Hypoxia specifically and reversibly induces the synthesis of ferritin in oligodendrocytes and human oligodendrogliomas.
Paraules clau
Resum
Neonatal (3 day old) rat oligodendrocytes grown in monolayer culture and exposed to increasingly hypoxic culture conditions showed increased Tran35S-label incorporation into a 22-kDa protein. Reoxygenation of cultures reversed the synthesis of the protein. Amino acid sequencing of a peptide derived from the purified protein revealed a 13 amino acid sequence with complete identity to a human heavy chain subunit of ferritin. This was confirmed by two-dimensional gel electrophoresis, immunoprecipitation, and western blot analysis with antiferritin antibody. In addition, hypoxia was able to induce the synthesis of ferritin in a cell line derived from human oligodendroglioma cells but not in astrocytes or neurons. Actinomycin D (1-15 micrograms/ml) treatment did not block the hypoxic induction of ferritin synthesis, whereas cycloheximide (1 microM) gave complete inhibition.

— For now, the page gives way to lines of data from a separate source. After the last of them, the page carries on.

Lemma mt_sound (r : regex) :
  forall (s : string) caps (k : string -> list string -> option A) a,
    mt r s caps k = Some a ->
    exists s1 s2 caps', s = s1 ++ s2 /\ matches r s1 /\ k s2 caps' = Some a.
Proof.
  induction r as [| c | p | r1 IH1 r2 IH2 | r1 IH1 r2 IH2 | r IH | r IH];
    intros s caps k a H; cbn [mt] in H.
  - exists "", s, caps. repeat split; [constructor | assumption].
  - destruct s as [|x s]; [discriminate|].
    destruct (Ascii.eqb x c) eqn:E; [|discriminate].
    apply Ascii.eqb_eq in E; subst x.
    exists (String c ""), s, caps. repeat split; [constructor | assumption].
  - destruct s as [|x s]; [discriminate|].
    destruct (p x) eqn:E; [|discriminate].
    exists (String x ""), s, caps. repeat split; [now constructor | assumption].
  - apply IH1 in H. destruct H as (s1 & s2 & caps1 & -> & M1 & H).
    apply IH2 in H. destruct H as (t1 & t2 & caps2 & -> & M2 & H).
    exists (s1 ++ t1), t2, caps2. rewrite append_assoc_s.
    repeat split; [now constructor | assumption].
  - destruct (mt r1 s caps k) eqn:E.
    + injection H as ->. apply IH1 in E. destruct E as (s1 & s2 & caps1 & -> & M & H).
      exists s1, s2, caps1. repeat split; [now apply MAltL | assumption].
    + apply IH2 in H. destruct H as (s1 & s2 & caps1 & -> & M & H).
      exists s1, s2, caps1. repeat split; [now apply MAltR | assumption].
  - revert H. generalize (String.length s) as n. intros n; revert s caps a.
    induction n as [|n IHn]; intros s caps a H.
    + exists "", s, caps. repeat split; [constructor | assumption].
    + match type of H with
      | match ?m with _ => _ end = _ => destruct m eqn:E
      end.
      * injection H as ->. apply IH in E.
        destruct E as (s1 & s2 & caps1 & -> & M & H).
        destruct (String.length s2 <? String.length (s1 ++ s2))%nat; [|discriminate].
        apply IHn in H. destruct H as (t1 & t2 & caps2 & -> & M2 & H).
        exists (s1 ++ t1), t2, caps2. rewrite append_assoc_s.
        repeat split; [now apply MStarS | assumption].
      * exists "", s, caps. repeat split; [constructor | assumption].
  - apply IH in H. destruct H as (s1 & s2 & caps1 & -> & M & H).
    exists s1, s2, (caps1 ++ [consumed (s1 ++ s2) s2])%list.
    repeat split; [now constructor | assumption].
Qed.

End MatcherSound.

Lemma match_here_sound (r : regex) (s : string) (m : rmatch) :
  match_here r s = Some m ->
  s = (group0 m ++ rest m)%string /\ matches r (group0 m).
Proof.
  unfold match_here. intros H. apply mt_sound in H.
  destruct H as (s1 & s2 & caps & -> & M & H). injection H as <-. cbn.
  rewrite consumed_append. split; [reflexivity | assumption].
Qed.
(** ** From the request to the listener *)

(** X14. A GET request for a supported protocol and a pair that is not
    stored, when the next port is free and not registered: the client
    is redirected to the next port, and the thread that [index] starts
    leaves a listener running on that port for the requested host and
    the port of the protocol. *)
Theorem request_starts_listener
    (r : request) (f : file) (m : mappings) (w : world)
    (ip protocol : string) (internal_port : Z) :
  method r = GET →
  dict_get (args r) "protocol" = Some protocol →
  dict_get (args r) "ip" = Some ip →
  protocol ≠ "" → ip ≠ "" →
  dict_get PROTOCOL_PORTS protocol = Some internal_port →
  load_mappings f = Ok m →
  Forall writable_key (keys m) →
  dict_get m (mapping_key ip protocol) = None →
  next_port m ∉ unavailable w →
  active_proxies w !! next_port m = None →
  ∃ f' location,
    index r f
    = (f', Ok (Redirect location, Some (next_port m, ip, internal_port))) ∧
    location = protocol +:+ "://" +:+ hd "" (split ":" (host r))
                 +:+ ":" +:+ pretty (next_port m) ∧
    running (run_threads [(next_port m, ip, internal_port)] w)
      (next_port m) ip internal_port.
Proof.
  intros Hm Hp Hip Hpne Hipne Hpp Hl Hw Hg Hfree Hreg.
  destruct (index_new_pair r f m ip protocol internal_port) as (o & -> & _);
    [done..|].
  eexists _, _. split; [done|]. split; [done|].
  destruct (start_free_port_listens_aux (next_port m) ip internal_port w Hfree)
    as (w' & Hs & Hrun & _).
  { intros t wk Ht. congruence. }
  unfold run_threads. simpl. by rewrite Hs.
Qed.

Lemma request_starts_listener_witness :
  let r := {| method := GET;
              args := [("ip", "10.0.0.1"); ("protocol", "ssh")];
              form := []; host := "localhost:5000" |} in
  load_mappings NoFile = Ok [] ∧
  ∃ f',
    index r NoFile
    = (f', Ok (Redirect "ssh://localhost:10000", Some (10000, "10.0.0.1", 22))) ∧
    running (run_threads [(10000, "10.0.0.1", 22)] fresh_world)
      10000 "10.0.0.1" 22.
Proof.
  intros r. split; [reflexivity|].
  destruct (request_starts_listener r NoFile [] fresh_world "10.0.0.1" "ssh" 22)
    as (f' & location & Hidx & -> & Hrun); try reflexivity.
  - intros [=].
  - intros [=].
  - apply Forall_nil_2.
  - apply not_elem_of_empty.
  - exists f'. split; [exact Hidx|exact Hrun].
Defined.

(** ** Forwarding *)

(** X15. Whatever [recv] gives and whenever [sendall] fails,
    [forward_data] sends a prefix of the chunks it has received, in the
    order received, and never an empty chunk; while it is still waiting
    in [recv], everything received so far has been sent. *)
Theorem forward_data_sends_prefix
    (recvs : list recv_result) (send_fails : option nat) :
  sent (forward_data recvs send_fails) `prefix_of` received recvs ∧
  Forall (fun data => data ≠ "") (sent (forward_data recvs send_fails)) ∧
  (returned (forward_data recvs send_fails) = false →
   sent (forward_data recvs send_fails) = received recvs).
Proof.
  revert send_fails.
  induction recvs as [|[data|] recvs IH]; intros send_fails; simpl.
  - split_and!; [done|apply Forall_nil_2|done].
  - case_decide as Hdata;
      [split_and!; [apply prefix_nil|apply Forall_nil_2|done]|].
    destruct send_fails as [[|n]|]; simpl;
      try (split_and!; [apply prefix_nil|apply Forall_nil_2|done]).
    + destruct (IH (Some n)) as (Hpre & Hne & Hwait).
      split_and!; [by apply prefix_cons|by apply Forall_cons|].
      intros Hret. by rewrite (Hwait Hret).
    + destruct (IH None) as (Hpre & Hne & Hwait).
      split_and!; [by apply prefix_cons|by apply Forall_cons|].
      intros Hret. by rewrite (Hwait Hret).
  - split_and!; [apply prefix_nil|apply Forall_nil_2|done].
Qed.

(** X16. When the peer sends non-empty chunks and then closes, or the
    connection then fails, and every [sendall] succeeds, [forward_data]
    sends exactly those chunks, in order, and returns; what [recv]
    would give afterwards is not read. *)
Theorem forward_data_relays_stream
    (chunks : list string) (last : recv_result) (later : list recv_result) :
  Forall (fun data => data ≠ "") chunks →
  last = Received "" ∨ last = RecvFails →
  forward_data ((Received <$> chunks) ++ last :: later) None
  = {| sent := chunks; returned := true |}.
Proof.
  intros Hne Hlast. induction Hne as [|data chunks Hdata _ IH]; csimpl.
  - by destruct Hlast as [-> | ->].
  - rewrite decide_False by done. by rewrite IH.
Qed.

Lemma forward_data_relays_stream_witness :
  Forall (fun data => data ≠ "") ["GET / "; "HTTP/1.1"] ∧
  forward_data [Received "GET / "; Received "HTTP/1.1"; Received "";
                Received "late"] None
  = {| sent := ["GET / "; "HTTP/1.1"]; returned := true |}.
Proof.
  assert (Forall (fun data => data ≠ "") ["GET / "; "HTTP/1.1"]) as Hne
    by (repeat constructor; intros [=]).
  split; [exact Hne|].
  apply (forward_data_relays_stream ["GET / "; "HTTP/1.1"] (Received "")
           [Received "late"] Hne).
  by left.
Defined.

(** ** After the set-up *)

(** With a mapping file that does not load, [index] raises the
    exception of [load_mappings] or shows the form. *)
Lemma index_load_failure (r : request) (f : file) (e : exn) :
  load_mappings f = Raise e →
  (index r f).1 = f ∧
  ((index r f).2 = Raise e ∨
   ∃ error, (index r f).2 = Ok (RenderIndex error, None)).
Proof.
  intros Hl.
  assert (∀ ip protocol, resolve ip protocol f = (f, Raise e)) as Hres
    by (intros ip protocol; unfold resolve; by rewrite Hl).
  assert (∀ protocol ip : option string,
    let o := match protocol, ip with
             | Some protocol, Some ip =>
                 if truthy (Some protocol) && truthy (Some ip) then
                   match dict_get PROTOCOL_PORTS protocol with
                   | None =>
                       (f, Ok (RenderIndex
                                 (Some ("Unsupported protocol '" +:+ protocol
                                          +:+ "'.")), None))
                   | Some internal_port =>
                       match resolve ip protocol f with
                       | (f', Raise e) => (f', Raise e)
                       | (f', Ok port) =>
                           (f', Ok (Redirect
                                      (protocol +:+ "://" +:+
                                         hd "" (split ":" (host r)) +:+ ":"
                                         +:+ pretty port),
                                    Some (port, ip, internal_port)))
                       end
                   end
                 else (f, Ok (render_form r, None))
             | _, _ => (f, Ok (render_form r, None))
             end in
    o.1 = f ∧ (o.2 = Raise e ∨ ∃ error, o.2 = Ok (RenderIndex error, None)))
    as Hcases.
  { intros [protocol|] [ip|]; cbv beta iota zeta; unfold render_form;
      try (split; [done|right; by eexists]).
    destruct (truthy (Some protocol) && truthy (Some ip));
      [|split; [done|right; by eexists]].
    destruct (dict_get PROTOCOL_PORTS protocol);
      [|split; [done|right; by eexists]].
    rewrite Hres. split; [done|by left]. }
  unfold index. destruct (method r).
  - apply (Hcases (dict_get (args r) "protocol") (dict_get (args r) "ip")).
  - apply (Hcases (dict_get (form r) "protocol") (dict_get (form r) "ip")).
  - apply (Hcases None None).
Qed.
(** C9.  Order of the report.  When [detect_anomalies] returns, the report
    is the records of the missing-value pass over the columns in column
    order, followed by the records of the outlier pass over the numerical
    columns in column order, followed by the records of the email check;
    every record a pass contributes is in the report, so a column named by
    two passes appears twice. *)
Theorem report_in_detector_then_column_order (df : DataFrame) (env : Env) :
  detect_anomalies df = Return env ->
  anomalies env
  = flat_map (missing_records df) (columns df)
    ++ flat_map outlier_records (select_dtypes_number df)
    ++ email_records df
  /\ length (anomalies env)
     = length (flat_map (missing_records df) (columns df))
       + length (flat_map outlier_records (select_dtypes_number df))
       + length (email_records df)
  /\ (forall col a, In col (columns df) -> In a (missing_records df col) ->
                    In a (anomalies env))
  /\ (forall col a, In col (select_dtypes_number df) ->
                    In a (outlier_records col) -> In a (anomalies env))
  /\ (forall a, In a (email_records df) -> In a (anomalies env)).
Proof.
  intros Hrun.
  destruct (detect_anomalies_inv df env Hrun) as [-> _]. cbn [anomalies].
  split; [reflexivity|]. split.
  - unfold report. rewrite !length_app. lia.
  - repeat split; intros; apply report_In; eauto.
Qed.

Lemma well_formed_no_rows (df : DataFrame) (col : Column) :
  well_formed df -> nrows df = 0 -> In col (columns df) ->
  tolist (col_data col) = [].
Proof.
  intros [Hlen _] Hzero Hin. apply length_zero_iff_nil.
  rewrite (Hlen col Hin). exact Hzero.
Qed.

Lemma any_true_nonempty (mask : list bool) : any mask = true -> 0 < length mask.
Proof. destruct mask; simpl; [discriminate|lia]. Qed.

(** C10.  Empty reports.  On a well-formed dataset: with zero rows
    [detect_anomalies] returns the empty report, prints nothing and raises
    nothing, whatever the model would do; when no column has an absent cell,
    every eligible numerical column is either fitted with no sample below
    the threshold or rejected with a [ValueError], and every cell of the
    email column matches the pattern, [detect_anomalies] returns the empty
    report; and whenever the guard of the percentage computation holds for a
    column, the row count it divides by is positive. *)
Theorem empty_report_without_findings (df : DataFrame) :
  well_formed df ->
  (nrows df = 0 ->
   detect_anomalies df = Return {| anomalies := []; stdout := [] |})
  /\ ((forall col, In col (columns df) -> any (isnull (col_data col)) = false) ->
      (forall name vals, In (name, vals) (select_dtypes_number df) ->
         eligible vals = true ->
         (exists forest,
            IsolationForest_fit 42 (dropna_values vals) = Return forest
            /\ flagged_rows forest vals = [])
         \/ (exists e,
               IsolationForest_fit 42 (dropna_values vals) = Raise e
               /\ is_ValueError e = true)) ->
      (forall email v, getitem df "email" = Some email ->
         In v (tolist email) -> Re.is_email (astype_str v) = true) ->
      exists env, detect_anomalies df = Return env /\ anomalies env = [])
  /\ (forall col, In col (columns df) ->
        any (isnull (col_data col)) = true -> 0 < len df).
Proof.
  intros Hwf. split; [|split].
  - intros Hzero.
    assert (Hnum : forall name vals, In (name, vals) (select_dtypes_number df) ->
                                     vals = []).
    { intros name vals Hin. apply select_dtypes_number_In in Hin.
      pose proof (well_formed_no_rows df _ Hwf Hzero Hin) as Hnil.
      cbn [col_data tolist] in Hnil. now apply map_eq_nil in Hnil. }
    rewrite detect_anomalies_returns.
    + f_equal. f_equal.
      * unfold report.
        assert (H1 : flat_map (missing_records df) (columns df) = []).
        { apply flat_map_nil_all. intros col Hin.
          unfold missing_records, missing_values_body, isnull.
          now rewrite (well_formed_no_rows df col Hwf Hzero Hin). }
        assert (H2 : flat_map outlier_records (select_dtypes_number df) = []).
        { apply flat_map_nil_all. intros [name vals] Hin.
          now rewrite (Hnum name vals Hin). }
        assert (H3 : email_records df = []).
        { unfold email_records.
          destruct (getitem df "email") as [email|] eqn:Hget; [|reflexivity].
          apply getitem_In in Hget.
          pose proof (well_formed_no_rows df _ Hwf Hzero Hget) as Hnil.
          cbn [col_data] in Hnil. unfold invalid_rows, invalid_mask.
          now rewrite Hnil. }
        now rewrite H1, H2, H3.
      * unfold printed. apply flat_map_nil_all. intros [name vals] Hin.
        now rewrite (Hnum name vals Hin).
    + intros [name vals] Hin. now rewrite (Hnum name vals Hin).
  - intros Hmissing Houtlier Hemail.
    exists {| anomalies := report df; stdout := printed df |}. split.
    + apply detect_anomalies_returns. intros [name vals] Hin.
      unfold outlier_escapes. destruct (eligible vals) eqn:He; [|reflexivity].
      destruct (Houtlier name vals Hin He) as [(forest & -> & _)|(e & -> & ->)];
        reflexivity.
    + cbn [anomalies]. unfold report.
      assert (H1 : flat_map (missing_records df) (columns df) = []).
      { apply flat_map_nil_all. intros col Hin.
        unfold missing_records, missing_values_body.
        now rewrite (Hmissing col Hin). }
      assert (H2 : flat_map outlier_records (select_dtypes_number df) = []).
      { apply flat_map_nil_all. intros [name vals] Hin. unfold outlier_records.
        destruct (eligible vals) eqn:He; [|reflexivity].
        destruct (Houtlier name vals Hin He) as [(forest & -> & ->)|(e & -> & _)];
          reflexivity. }
      assert (H3 : email_records df = []).
      { unfold email_records.
        destruct (getitem df "email") as [email|] eqn:Hget; [|reflexivity].
        assert (Hrows : invalid_rows email = []).
        { apply where_from_nil. unfold any, invalid_mask.
          apply not_true_is_false. intros Hex.
          apply existsb_exists in Hex. destruct Hex as (b & Hb & ->).
          apply in_map_iff in Hb. destruct Hb as (v & Hv & Hin).
          rewrite (Hemail email v eq_refl Hin) in Hv. discriminate. }
        now rewrite Hrows. }
      now rewrite H1, H2, H3.
  - intros col Hin Hany. destruct Hwf as [Hlen _]. unfold len.
    rewrite <- (Hlen col Hin). apply any_true_nonempty in Hany.
    unfold isnull in Hany. now rewrite length_map in Hany.
Qed.
(** * fresh_script: the title parser, the track resolver and the playlist sync

    A shallow embedding of [fresh.py]: [filter_tags], [extract_track_url],
    [addSpotifyTrack] and the two loops of [main] (the pass over the feed
    that fills the batches, and the remove-then-add pass over the
    playlists), with the properties its design document states about them. *)

From Stdlib Require Import ZArith Ascii String List Lia.
From stdpp Require Import base gmap strings list pretty.

Import ListNotations.
Local Open Scope string_scope.
Local Open Scope list_scope.

(** ** Characters and strings

    A Python [str] is a sequence of code points.  The model keeps the code
    points below 256 (Latin-1), one [ascii] each; on them [str.lower] maps
    a single character to a single character. *)

Module PyStr.

Definition code (c : ascii) : N := N_of_ascii c.

(** [c.lower()]: A-Z, and the upper-case letters of Latin-1
    (U+00C0..U+00DE, U+00D7 being the multiplication sign). *)
Definition lower (c : ascii) : ascii :=
  let n := code c in
  if ((65 <=? n) && (n <=? 90))%N then ascii_of_N (n + 32)
  else if ((192 <=? n) && (n <=? 222) && negb (n =? 215))%N
       then ascii_of_N (n + 32)
  else c.

(** [c.isspace()], the separators of [str.split()] without argument:
    U+0009..U+000D, U+001C..U+001F, U+0020, U+0085 and U+00A0. *)
Definition isspace (c : ascii) : bool :=
  let n := code c in
  (((9 <=? n) && (n <=? 13)) || ((28 <=? n) && (n <=? 32))
   || (n =? 133) || (n =? 160))%N.

(** [''.join(chars)] for a list of one-character strings. *)
Definition join_chars (chars : list ascii) : string :=
  string_of_list_ascii chars.

(** The pending word of [split], closed at a separator or at the end. *)
Definition flush (cur : list ascii) : list string :=
  match cur with
  | [] => []
  | _ => [join_chars cur]
  end.

(** [s.split()]: maximal runs of non-space characters. *)
Fixpoint split_go (cur : list ascii) (s : list ascii) : list string :=
  match s with
  | [] => flush cur
  | c :: s' =>
      if isspace c then flush cur ++ split_go [] s'
      else split_go (cur ++ [c]) s'
  end.
(** The report sent for a result of the analysis: [None] when the
    handler raises, and for a run of the analysis that is not modelled. *)
Definition report_of (target : string) (n_candles : nat)
    (result : analysis) : option string :=
  match result with
  | Raises | NonFinite => None
  | NotEnoughData => Some stats_error_message
  | Stats stats =>
      if bool_decide (stats = ∅) then Some stats_error_message
      else render_report target n_candles stats
  end.

End Report.

(** The key holds a number, the key holds a string. *)
Definition numeric_at (s : gmap string pyval) (k : string) : Prop :=
  ∃ q, s !! k = Some (VNum q).

Definition text_at (s : gmap string pyval) (k : string) : Prop :=
  ∃ x, s !! k = Some (VStr x).

(** What a piece needs from the dictionary. *)
Definition piece_ready (stats : gmap string pyval) (p : piece) : Prop :=
  match p with
  | Percent k | Fixed6 k => numeric_at stats k
  | Field k => is_Some (stats !! k)
  | _ => True
  end.



(** * Verification *)

(** ** Facts about the builtins *)

Lemma Qltb_lt x y : Qltb x y = true ↔ (x < y)%Q.
Proof.
  unfold Qltb. rewrite negb_true_iff. split.
  - intros Hb. apply Qnot_le_lt. intros Hle.
    apply Qle_bool_iff in Hle. congruence.
  - intros Hlt. destruct (Qle_bool y x) eqn:E; [|done].
    apply Qle_bool_iff in E. exfalso. by apply (Qlt_not_le x y).
Qed.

Northern blot analysis showed that ferritin mRNA levels remained unchanged in both control and hypoxic oligodendrocytes and human oligodendroglioma cells, suggesting that the synthesis of ferritin was translationally rather than transcriptionally regulated by hypoxia. In neither oligodendrocytes nor the oligodendroglioma was there any cross-reaction with an antibody to alpha B-crystallin, the 22-kDa protein induced in astrocytes by various types of stress, further suggesting the specificity of hypoxic induction of ferritin in oligodendrocytes.